QCX (QRP Labs CW Xcvr) is a kit designed by Hans Summers (G0UPL), originally built for RSGB's YOTA summer camp 2017, a high performance, image rejecting DC transceiver; basically a simplified implementation of the NorCal 2030 by Dan Tayloe (N7VE) designed in 2004 combined with a Hi-Per-Mite Active Audio CW Filter by David Cripe (NMØS), Low Pass Filters from Ed (W3NQN) 1983 Articles, a key-shaping circuit by Donald Huff (W6JL), a BS170 switched CMOS driven MOSFET PA architecture as used in the ATS designs by Steven Weber (KD1JV) (originating from the Power MOSFET revolution in the mid 70s), and combined with popular components such as Atmel ATMEGA328P microprocessor, a Hitachi HD44780 LCD display and a Silicon Labs SI5351 Clock Generator (and using a phase shift in the SI5351 clocks).

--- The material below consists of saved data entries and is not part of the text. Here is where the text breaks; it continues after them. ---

(* ===== verification/Cleanup.v ===== *)
(** * Cleaning up a machine that is being deleted

    The deletion half of [pkg/controller/util.go]: local files, the docker
    machine itself, the cloud resources of its driver, and then the
    finalizer. *)

From S2P Require Import Prelude Types Effects Kube Aws Azure.

(** [client.IgnoreNotFound] on a non-nil error. *)
Definition IgnoreNotFound (err : error) : Res unit :=
  if IsNotFound err then inl tt else inr err.

Section Cleanup.
Context {World : Type} `{SV : !Services World}.

(** [os.Remove], where only an error that satisfies [os.IsExist] counts. *)
Definition remove_file (path : string) : M World (Res unit) :=
  r ← call (OsRemove path);
  match r with
  | inr err => if os_IsExist err then fail err else ok
  | inl _ => ok
  end.

Definition deleteFiles : M World (Res unit) :=
  path ← getScriptFilePath;
  _ ←? remove_file path;
  remove_file (tempDirectory +:+ "result.txt").

Definition deleteDockerMachine : M World (Res unit) :=
  m ← the_machine;
  out ← call (Exec None "docker-machine" ["rm"; Name (Meta m); "-y"]);
  match ex_err out with
  | Some err => mret (IgnoreNotFound err)
  | None => ok
  end.

(** The [switch] over the driver at the end of [cleanupMachineResources]. *)
Definition cleanup_cloud : M World (Res unit) :=
  d ← driverName;
  if decide (d = AWSDriver) then cleanupAWSResources
  else if decide (d = AzureDriver) then deleteAzureResourceGroup
  else ok.

Definition cleanupMachineResources : M World (Res unit) :=
  _ ←? deleteFiles;
  _ ←? deleteDockerMachine;
  cleanup_cloud.

Definition removeFinalizerAfterCleanup : M World (Res unit) :=
  let finalizerName := GetFinalizer in
  m ← the_machine;
  if ContainsFinalizer m finalizerName then
    _ ←? update_own_status;
    _ ←? cleanupMachineResources;
    patchFinalizer VerbDeleted finalizerName
  else ok.
End Cleanup.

The QCX-SSB transmitter and QCX-SDR receiver stage both running on a ATMEGA328P, including its multiband front-end and direct PA biasing/envelope-generation technique; its concept, circuit, code and modification to run on a QCX are a design by Guido (PE1NNZ); the software-based SSB transmit stage is a derivate of earlier experiments with a digital SSB generation technique on a Raspberry Pi.